### Available data
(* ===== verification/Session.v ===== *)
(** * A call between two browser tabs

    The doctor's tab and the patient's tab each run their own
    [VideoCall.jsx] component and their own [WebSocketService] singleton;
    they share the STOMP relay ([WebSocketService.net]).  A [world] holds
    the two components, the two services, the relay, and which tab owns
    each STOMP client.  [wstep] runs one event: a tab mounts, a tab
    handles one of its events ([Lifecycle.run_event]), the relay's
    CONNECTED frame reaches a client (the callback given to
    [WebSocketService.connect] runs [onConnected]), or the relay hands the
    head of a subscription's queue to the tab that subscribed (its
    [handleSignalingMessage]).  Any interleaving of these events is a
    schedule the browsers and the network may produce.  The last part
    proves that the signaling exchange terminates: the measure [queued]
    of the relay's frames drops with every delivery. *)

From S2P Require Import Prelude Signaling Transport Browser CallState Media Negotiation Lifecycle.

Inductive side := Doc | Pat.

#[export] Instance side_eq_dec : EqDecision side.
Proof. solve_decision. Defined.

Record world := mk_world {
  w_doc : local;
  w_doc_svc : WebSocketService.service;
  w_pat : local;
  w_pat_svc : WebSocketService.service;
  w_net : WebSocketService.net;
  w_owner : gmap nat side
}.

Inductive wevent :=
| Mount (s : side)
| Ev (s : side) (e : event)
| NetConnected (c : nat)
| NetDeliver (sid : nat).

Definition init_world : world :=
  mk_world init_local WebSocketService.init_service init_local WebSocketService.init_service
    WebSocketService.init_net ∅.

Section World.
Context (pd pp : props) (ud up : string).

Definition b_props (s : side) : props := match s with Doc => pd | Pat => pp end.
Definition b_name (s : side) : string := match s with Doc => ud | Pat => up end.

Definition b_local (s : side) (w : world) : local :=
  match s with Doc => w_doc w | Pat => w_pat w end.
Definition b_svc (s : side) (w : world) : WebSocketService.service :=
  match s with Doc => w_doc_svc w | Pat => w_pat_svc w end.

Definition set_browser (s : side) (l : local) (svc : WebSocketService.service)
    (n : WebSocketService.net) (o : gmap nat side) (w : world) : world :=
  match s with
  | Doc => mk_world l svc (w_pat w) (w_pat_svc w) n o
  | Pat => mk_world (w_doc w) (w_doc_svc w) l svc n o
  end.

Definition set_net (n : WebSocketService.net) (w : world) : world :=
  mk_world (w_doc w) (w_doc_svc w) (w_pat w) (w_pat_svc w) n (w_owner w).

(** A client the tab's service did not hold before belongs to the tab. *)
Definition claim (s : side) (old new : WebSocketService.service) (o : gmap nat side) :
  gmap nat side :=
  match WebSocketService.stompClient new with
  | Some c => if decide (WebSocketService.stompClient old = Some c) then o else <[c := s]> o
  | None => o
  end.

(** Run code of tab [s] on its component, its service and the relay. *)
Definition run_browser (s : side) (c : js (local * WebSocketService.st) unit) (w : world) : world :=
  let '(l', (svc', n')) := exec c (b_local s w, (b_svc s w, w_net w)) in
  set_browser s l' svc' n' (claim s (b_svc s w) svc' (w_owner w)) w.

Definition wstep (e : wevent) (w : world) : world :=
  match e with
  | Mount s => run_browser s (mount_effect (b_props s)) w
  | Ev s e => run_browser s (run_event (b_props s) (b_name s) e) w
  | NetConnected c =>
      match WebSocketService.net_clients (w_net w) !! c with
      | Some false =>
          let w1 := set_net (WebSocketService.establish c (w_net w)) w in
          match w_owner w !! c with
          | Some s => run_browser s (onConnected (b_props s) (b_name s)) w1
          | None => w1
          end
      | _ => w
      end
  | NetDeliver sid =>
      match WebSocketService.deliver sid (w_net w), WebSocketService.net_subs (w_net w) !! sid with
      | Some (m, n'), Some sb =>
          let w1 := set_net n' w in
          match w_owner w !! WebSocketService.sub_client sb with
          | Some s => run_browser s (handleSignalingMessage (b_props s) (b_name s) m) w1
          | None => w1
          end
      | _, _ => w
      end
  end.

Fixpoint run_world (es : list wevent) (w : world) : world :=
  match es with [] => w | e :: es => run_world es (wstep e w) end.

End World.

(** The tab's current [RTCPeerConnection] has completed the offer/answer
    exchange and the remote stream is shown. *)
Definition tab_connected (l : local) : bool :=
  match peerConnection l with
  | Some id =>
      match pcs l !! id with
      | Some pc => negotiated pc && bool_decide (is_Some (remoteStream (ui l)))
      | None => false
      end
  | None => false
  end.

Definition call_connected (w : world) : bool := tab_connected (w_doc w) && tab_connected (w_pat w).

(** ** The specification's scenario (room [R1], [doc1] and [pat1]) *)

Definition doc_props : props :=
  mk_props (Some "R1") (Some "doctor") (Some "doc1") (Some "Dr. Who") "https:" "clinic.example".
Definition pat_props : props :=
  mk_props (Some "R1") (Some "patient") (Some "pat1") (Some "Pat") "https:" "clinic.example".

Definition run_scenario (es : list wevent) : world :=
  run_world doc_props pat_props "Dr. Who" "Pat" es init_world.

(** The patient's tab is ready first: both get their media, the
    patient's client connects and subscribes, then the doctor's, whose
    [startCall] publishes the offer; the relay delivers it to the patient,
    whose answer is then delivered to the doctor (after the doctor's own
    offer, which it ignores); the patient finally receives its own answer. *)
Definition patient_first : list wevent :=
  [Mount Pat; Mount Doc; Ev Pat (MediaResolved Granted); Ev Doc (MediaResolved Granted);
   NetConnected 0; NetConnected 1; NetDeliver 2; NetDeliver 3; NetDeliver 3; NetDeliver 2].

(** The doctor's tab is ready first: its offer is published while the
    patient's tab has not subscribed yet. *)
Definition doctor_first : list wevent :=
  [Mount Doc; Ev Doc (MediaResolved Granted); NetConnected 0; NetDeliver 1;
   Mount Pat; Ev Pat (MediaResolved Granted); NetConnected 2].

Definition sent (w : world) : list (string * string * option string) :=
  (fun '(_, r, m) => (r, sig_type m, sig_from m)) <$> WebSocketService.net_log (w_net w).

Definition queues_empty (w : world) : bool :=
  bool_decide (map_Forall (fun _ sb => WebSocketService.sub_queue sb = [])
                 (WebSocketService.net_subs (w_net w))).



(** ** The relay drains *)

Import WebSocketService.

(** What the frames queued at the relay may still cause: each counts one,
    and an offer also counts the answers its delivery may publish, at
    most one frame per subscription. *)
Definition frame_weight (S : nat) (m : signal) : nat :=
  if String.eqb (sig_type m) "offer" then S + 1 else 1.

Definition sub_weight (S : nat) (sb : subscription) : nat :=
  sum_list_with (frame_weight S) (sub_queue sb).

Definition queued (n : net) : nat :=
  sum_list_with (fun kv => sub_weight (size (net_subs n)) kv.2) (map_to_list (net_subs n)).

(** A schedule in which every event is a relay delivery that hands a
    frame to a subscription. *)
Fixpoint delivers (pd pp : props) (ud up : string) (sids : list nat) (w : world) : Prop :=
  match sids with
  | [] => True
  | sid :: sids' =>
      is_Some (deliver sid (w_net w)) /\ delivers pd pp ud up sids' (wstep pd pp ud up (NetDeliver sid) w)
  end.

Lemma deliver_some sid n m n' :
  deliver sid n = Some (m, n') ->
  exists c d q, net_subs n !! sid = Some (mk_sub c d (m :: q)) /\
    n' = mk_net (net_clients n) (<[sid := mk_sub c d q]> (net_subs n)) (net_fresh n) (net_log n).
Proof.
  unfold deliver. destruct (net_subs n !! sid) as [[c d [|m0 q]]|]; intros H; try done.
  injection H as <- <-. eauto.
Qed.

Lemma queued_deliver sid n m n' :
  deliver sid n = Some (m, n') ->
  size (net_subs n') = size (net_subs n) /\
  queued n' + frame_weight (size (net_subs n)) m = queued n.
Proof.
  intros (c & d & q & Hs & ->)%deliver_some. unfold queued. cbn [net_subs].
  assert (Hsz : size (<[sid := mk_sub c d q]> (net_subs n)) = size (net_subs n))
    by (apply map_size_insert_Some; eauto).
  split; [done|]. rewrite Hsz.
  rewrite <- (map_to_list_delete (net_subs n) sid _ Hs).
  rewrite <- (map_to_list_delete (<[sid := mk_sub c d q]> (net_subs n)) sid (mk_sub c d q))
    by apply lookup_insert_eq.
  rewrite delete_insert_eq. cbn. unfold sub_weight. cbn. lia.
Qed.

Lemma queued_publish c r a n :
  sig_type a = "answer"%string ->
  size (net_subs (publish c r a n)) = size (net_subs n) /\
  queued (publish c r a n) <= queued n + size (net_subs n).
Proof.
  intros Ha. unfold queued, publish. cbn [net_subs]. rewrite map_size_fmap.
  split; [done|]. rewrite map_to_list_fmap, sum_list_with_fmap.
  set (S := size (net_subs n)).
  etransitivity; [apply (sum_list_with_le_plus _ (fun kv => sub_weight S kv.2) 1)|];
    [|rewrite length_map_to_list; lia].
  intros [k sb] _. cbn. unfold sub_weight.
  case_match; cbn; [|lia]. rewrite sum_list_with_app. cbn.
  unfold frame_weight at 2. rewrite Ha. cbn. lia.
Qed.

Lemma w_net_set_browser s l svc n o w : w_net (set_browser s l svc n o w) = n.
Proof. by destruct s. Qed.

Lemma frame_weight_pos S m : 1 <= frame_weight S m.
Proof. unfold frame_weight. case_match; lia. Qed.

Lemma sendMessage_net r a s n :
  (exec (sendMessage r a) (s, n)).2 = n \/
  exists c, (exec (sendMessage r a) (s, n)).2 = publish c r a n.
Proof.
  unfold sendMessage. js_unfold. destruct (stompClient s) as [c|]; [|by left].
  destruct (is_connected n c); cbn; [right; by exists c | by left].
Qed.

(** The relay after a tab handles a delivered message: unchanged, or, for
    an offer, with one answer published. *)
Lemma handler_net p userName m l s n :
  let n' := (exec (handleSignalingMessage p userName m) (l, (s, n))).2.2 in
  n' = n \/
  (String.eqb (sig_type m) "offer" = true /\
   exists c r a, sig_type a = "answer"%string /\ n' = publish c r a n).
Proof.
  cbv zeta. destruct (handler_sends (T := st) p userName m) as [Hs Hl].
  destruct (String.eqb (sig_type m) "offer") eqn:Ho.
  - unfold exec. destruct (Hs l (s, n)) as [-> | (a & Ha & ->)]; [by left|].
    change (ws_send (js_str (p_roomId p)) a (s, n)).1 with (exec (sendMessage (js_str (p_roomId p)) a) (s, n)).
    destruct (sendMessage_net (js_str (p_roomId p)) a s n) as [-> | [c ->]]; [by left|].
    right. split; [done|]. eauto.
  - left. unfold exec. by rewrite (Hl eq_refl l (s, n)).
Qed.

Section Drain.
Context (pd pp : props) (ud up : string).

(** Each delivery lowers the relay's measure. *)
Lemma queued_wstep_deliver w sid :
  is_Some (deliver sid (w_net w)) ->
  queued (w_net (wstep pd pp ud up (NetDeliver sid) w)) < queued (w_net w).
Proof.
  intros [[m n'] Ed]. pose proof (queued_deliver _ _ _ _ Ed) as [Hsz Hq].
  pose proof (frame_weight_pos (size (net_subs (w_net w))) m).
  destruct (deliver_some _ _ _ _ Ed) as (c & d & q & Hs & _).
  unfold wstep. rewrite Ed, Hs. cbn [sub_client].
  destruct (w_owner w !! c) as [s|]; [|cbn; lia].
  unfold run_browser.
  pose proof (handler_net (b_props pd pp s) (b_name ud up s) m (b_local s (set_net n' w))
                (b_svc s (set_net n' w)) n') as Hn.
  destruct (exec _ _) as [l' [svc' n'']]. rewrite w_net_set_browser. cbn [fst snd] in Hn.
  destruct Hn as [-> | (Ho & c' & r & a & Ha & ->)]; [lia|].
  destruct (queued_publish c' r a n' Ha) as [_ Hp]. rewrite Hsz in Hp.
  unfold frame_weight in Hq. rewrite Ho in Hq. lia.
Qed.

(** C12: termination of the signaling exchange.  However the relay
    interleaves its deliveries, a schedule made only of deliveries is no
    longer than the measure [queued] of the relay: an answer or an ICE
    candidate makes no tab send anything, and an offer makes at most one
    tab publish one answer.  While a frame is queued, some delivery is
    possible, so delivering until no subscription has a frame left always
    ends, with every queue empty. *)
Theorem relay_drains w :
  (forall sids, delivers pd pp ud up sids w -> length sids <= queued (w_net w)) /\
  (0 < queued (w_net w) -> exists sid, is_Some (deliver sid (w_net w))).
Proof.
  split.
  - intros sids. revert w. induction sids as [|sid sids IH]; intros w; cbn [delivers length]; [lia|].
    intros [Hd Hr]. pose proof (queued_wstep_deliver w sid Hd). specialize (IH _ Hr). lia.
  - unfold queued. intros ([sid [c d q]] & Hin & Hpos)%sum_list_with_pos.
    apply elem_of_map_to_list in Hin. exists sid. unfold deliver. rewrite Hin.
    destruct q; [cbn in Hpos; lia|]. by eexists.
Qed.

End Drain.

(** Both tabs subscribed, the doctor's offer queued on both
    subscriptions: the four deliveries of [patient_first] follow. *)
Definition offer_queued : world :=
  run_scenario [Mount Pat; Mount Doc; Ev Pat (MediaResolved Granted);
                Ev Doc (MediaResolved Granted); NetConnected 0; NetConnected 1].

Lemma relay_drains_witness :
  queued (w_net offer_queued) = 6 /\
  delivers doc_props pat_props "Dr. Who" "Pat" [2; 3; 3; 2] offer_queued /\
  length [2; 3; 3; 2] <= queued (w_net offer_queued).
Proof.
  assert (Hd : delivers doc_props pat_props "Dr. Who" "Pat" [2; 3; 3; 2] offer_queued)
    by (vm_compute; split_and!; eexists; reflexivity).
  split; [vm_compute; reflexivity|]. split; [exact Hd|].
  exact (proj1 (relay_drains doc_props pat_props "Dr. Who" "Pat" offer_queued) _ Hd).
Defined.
######
### Available data
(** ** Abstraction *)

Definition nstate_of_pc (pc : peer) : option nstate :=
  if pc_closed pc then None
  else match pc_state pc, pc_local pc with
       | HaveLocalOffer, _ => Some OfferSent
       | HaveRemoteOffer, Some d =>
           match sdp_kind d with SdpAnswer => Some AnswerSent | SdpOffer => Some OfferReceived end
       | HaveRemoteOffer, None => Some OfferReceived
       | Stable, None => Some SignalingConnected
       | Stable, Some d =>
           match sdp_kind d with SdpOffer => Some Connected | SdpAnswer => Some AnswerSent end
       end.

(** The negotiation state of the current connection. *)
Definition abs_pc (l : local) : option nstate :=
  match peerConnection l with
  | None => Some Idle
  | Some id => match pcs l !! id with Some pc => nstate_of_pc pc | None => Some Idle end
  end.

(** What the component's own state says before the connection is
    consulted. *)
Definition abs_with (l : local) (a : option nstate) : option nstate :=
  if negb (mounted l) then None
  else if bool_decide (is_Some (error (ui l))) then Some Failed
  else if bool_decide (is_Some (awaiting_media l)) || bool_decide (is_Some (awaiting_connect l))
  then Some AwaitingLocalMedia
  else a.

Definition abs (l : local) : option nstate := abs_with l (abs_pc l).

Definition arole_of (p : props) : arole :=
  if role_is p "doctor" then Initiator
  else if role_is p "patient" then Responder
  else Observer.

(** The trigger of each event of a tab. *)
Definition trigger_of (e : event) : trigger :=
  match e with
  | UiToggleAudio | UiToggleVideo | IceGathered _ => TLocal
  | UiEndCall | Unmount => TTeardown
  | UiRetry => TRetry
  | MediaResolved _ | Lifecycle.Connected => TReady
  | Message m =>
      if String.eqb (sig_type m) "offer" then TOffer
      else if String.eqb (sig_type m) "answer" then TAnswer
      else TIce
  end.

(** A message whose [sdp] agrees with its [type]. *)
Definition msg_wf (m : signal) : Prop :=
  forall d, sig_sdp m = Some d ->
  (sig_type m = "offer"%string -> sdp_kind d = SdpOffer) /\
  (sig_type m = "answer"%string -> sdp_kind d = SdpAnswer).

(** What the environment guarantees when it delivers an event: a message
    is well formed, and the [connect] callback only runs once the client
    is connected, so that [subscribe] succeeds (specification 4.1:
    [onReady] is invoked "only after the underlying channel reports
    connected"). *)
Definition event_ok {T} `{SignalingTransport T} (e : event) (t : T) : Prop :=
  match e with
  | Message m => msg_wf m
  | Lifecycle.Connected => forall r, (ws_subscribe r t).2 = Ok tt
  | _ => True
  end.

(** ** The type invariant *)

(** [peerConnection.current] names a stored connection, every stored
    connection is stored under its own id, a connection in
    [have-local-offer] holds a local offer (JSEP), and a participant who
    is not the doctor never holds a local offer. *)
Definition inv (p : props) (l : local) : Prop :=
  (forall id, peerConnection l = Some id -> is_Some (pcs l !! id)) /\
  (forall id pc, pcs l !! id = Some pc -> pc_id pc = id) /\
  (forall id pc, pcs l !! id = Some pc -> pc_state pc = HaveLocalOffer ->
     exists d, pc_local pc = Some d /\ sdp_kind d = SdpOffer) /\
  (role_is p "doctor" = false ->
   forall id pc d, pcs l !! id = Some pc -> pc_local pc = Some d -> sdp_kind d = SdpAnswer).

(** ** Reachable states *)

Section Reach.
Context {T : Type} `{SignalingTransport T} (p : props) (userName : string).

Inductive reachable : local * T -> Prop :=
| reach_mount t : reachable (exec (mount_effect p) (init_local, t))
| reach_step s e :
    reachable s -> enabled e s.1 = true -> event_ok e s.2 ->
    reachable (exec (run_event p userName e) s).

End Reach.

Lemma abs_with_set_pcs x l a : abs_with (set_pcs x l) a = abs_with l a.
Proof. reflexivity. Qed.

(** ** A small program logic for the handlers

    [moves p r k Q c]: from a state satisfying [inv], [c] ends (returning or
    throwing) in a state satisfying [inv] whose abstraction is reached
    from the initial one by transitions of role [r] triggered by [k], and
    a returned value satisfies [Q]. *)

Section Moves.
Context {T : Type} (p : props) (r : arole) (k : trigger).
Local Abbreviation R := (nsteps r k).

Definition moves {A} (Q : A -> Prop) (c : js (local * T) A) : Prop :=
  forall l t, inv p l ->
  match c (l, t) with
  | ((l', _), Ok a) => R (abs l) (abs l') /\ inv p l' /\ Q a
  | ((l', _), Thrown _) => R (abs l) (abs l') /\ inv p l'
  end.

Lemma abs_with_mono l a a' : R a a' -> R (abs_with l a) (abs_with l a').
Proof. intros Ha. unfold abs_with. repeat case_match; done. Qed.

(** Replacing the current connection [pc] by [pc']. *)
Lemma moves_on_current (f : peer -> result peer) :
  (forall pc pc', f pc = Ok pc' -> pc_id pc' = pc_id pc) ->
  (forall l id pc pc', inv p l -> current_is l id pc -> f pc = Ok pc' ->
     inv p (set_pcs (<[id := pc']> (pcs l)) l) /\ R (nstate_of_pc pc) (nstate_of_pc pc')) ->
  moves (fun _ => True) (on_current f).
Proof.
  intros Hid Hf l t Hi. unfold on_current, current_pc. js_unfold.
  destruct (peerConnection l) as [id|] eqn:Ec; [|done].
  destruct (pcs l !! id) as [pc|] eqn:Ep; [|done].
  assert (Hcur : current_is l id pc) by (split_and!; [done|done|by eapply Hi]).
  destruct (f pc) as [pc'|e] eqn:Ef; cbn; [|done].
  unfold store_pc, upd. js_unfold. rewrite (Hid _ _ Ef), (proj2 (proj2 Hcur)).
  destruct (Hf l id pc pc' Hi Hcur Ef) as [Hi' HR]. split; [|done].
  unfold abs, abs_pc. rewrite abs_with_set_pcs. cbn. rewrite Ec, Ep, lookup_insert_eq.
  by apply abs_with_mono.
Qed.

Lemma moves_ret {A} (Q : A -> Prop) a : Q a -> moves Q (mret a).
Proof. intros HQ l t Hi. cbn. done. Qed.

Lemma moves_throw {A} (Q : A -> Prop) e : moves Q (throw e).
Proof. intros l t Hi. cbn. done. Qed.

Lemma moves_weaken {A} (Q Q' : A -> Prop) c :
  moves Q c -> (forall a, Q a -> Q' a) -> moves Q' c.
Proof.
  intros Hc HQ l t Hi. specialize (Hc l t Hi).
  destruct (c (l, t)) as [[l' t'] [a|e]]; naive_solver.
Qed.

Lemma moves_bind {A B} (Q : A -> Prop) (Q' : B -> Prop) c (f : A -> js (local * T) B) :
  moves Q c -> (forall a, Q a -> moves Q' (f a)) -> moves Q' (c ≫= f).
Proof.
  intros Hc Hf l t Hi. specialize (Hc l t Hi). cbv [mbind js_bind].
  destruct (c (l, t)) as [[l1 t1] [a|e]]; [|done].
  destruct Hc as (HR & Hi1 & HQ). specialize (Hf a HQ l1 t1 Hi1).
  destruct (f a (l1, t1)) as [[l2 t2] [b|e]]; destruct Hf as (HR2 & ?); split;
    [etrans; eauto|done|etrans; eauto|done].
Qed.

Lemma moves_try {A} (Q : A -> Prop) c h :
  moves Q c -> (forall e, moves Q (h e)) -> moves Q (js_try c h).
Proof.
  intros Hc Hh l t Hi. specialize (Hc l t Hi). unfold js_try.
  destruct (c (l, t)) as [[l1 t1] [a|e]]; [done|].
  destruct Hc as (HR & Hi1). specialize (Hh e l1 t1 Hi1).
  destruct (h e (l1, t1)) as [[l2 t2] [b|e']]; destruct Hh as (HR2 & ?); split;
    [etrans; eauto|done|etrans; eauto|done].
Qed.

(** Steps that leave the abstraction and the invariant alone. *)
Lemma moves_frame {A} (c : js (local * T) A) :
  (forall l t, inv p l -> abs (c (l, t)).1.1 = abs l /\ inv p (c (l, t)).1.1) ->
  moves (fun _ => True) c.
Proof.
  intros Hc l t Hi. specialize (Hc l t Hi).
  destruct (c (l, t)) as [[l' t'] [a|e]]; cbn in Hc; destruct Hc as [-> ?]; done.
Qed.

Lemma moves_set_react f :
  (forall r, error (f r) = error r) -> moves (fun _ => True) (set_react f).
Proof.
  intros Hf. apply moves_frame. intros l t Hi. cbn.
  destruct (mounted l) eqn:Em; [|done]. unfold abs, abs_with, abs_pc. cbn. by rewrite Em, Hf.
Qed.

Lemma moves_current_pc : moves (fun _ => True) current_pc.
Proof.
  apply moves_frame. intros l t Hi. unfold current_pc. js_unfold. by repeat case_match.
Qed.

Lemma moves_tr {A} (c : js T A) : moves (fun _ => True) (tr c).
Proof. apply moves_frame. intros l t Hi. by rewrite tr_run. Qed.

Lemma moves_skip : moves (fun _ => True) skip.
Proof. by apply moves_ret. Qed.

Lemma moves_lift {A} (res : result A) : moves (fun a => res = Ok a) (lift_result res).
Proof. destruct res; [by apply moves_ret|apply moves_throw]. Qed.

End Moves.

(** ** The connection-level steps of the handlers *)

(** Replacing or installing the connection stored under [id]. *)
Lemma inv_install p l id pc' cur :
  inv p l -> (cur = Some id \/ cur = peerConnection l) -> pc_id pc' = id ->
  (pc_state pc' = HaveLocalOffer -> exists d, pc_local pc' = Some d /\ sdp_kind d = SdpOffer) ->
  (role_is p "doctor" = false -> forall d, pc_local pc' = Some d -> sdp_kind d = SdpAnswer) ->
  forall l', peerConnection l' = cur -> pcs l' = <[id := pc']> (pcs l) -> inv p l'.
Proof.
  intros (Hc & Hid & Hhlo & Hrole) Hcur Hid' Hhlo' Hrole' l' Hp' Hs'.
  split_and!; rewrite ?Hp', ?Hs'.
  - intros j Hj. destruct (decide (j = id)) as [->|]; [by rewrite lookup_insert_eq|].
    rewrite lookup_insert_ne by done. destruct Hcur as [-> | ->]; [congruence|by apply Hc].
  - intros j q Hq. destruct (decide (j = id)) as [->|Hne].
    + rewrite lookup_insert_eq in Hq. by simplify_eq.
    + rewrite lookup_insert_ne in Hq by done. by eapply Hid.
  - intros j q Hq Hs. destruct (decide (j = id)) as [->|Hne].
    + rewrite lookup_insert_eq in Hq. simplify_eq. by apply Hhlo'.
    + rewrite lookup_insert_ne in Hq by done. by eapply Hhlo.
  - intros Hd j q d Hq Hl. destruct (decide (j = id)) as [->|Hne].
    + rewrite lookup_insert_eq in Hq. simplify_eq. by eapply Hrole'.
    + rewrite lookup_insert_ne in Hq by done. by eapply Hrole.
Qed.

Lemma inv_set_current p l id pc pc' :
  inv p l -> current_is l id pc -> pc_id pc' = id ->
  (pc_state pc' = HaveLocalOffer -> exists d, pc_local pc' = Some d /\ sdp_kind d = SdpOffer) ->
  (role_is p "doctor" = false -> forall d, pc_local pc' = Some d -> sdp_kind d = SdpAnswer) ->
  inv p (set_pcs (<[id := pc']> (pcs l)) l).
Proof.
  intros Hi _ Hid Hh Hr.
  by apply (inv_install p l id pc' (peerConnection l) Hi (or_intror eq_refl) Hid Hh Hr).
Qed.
######
Requirement: Whenever a line of the entries contains the string "Stable", copy that line.

Solution:
       | Stable, None => Some SignalingConnected
       | Stable, Some d =>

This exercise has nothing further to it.